__Prompt__
What is needed is an exact transcription of the line with "of [shutdown] *)" and all the lines that follow it in the entries below; add nothing else.

__Data__
--------------------------------------------------

(* ===== verification/DistributedPool.v ===== *)
(** * executor/pool/distributed_pool and executor/pool/internal/worker

    [DistributedPool] and its [Worker]s: a global queue and one queue per worker.
    A task is pushed to the queue of the worker that first ran it ([SetWorker] is
    sticky), or to the global queue when nobody has.  [Worker::Process] runs in a
    stackful coroutine that suspends when the worker has nothing to do;
    [Worker::Loop] resumes it.

    The queues are FIFO queues (their lock-free implementation is [MSQueue.v]).
    [Worker::Push] is a step for each of its accesses; when it is not the worker itself
    that pushes, those that follow the push to the queue are left to whoever is in
    [pushing], and who pushed is not made to wait for them (none of them waits).
    [CanCloseWorker] is one step, at its read of the counter, as the shutdown flag is
    never cleared.  A task is a fiber: while a worker is inside its [Run], the fiber may
    suspend and its awaiter hand it to somebody else, who may submit it again before
    [Run] has returned.

    The semaphore of a worker counts what is released and not acquired.  A
    [std::binary_semaphore] must not be released past its [max()], which the
    implementation chooses and may be 1: [smph_high] is the highest count there has been,
    so that what is said of the pool is said of the implementations whose [max()] is not
    below it. *)

From stdpp Require Import prelude list gmap.
From S2P Require Import Prelude.

Abbreviation task := nat.
Abbreviation wid := nat.

(** [StateTask], as far as [Submit] looks at it. *)
Inductive StateTask := PLANNED | RUNNING | FINISHED.

#[export] Instance StateTask_eq : EqDecision StateTask.
Proof. solve_decision. Defined.

(** [Worker::Push], after the push to the queue: its next access. *)
Inductive push_pc :=
| PStore                (** [counter_empty_tasks.store(0)] *)
| PWake                 (** [WakeUpSuspendedWorker()] *)
| PRelease.             (** [smph.release(1)] *)

#[export] Instance push_pc_eq : EqDecision push_pc.
Proof. solve_decision. Defined.

Inductive worker_pc :=
| PTry                  (** [Process]: [local_tasks.TryPop] *)
| PRun (k : task)       (** inside [task->Run()] *)
| PTail (k : task)      (** the same, after the fiber has been handed to its awaiter *)
| PRemove (k : task)    (** [RemoveTask()], [k] having completed *)
| PGlobal               (** [global_tasks.TryPop] *)
| PPush (k : task)      (** [Push] of the task popped from the global queue *)
| PPushed (p : push_pc) (** the rest of this [Push] *)
| PClose                (** [CanCloseWorker()] *)
| PSub                  (** [counter_empty_tasks.fetch_sub(1)] *)
| PLoad                 (** the test of the counter and of [shutdown] *)
| PSuspend              (** [AddSuspendedWorker(); coro->Suspend()] *)
| PNotify               (** [NotifyAll()], the end of the iteration *)
| LCheck (done : bool)  (** [Loop]: [Resume] has returned; has the coroutine completed? *)
| LAcquire (done : bool) (** [Loop]: [smph.try_acquire_for] *)
| LResume (done : bool) (** [Loop]: [coro->Resume()] *)
| LDone
| LAbort.               (** resumed a completed coroutine *)

#[export] Instance dist_worker_pc_eq : EqDecision worker_pc.
Proof. solve_decision. Defined.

--------------------------------------------------

__Answer space__
| PLoad                 (** the test of the counter and of [shutdown] *)
| PSuspend              (** [AddSuspendedWorker(); coro->Suspend()] *)
| PNotify               (** [NotifyAll()], the end of the iteration *)
| LCheck (done : bool)  (** [Loop]: [Resume] has returned; has the coroutine completed? *)
| LAcquire (done : bool) (** [Loop]: [smph.try_acquire_for] *)
| LResume (done : bool) (** [Loop]: [coro->Resume()] *)
| LDone
| LAbort.               (** resumed a completed coroutine *)

#[export] Instance dist_worker_pc_eq : EqDecision worker_pc.
Proof. solve_decision. Defined.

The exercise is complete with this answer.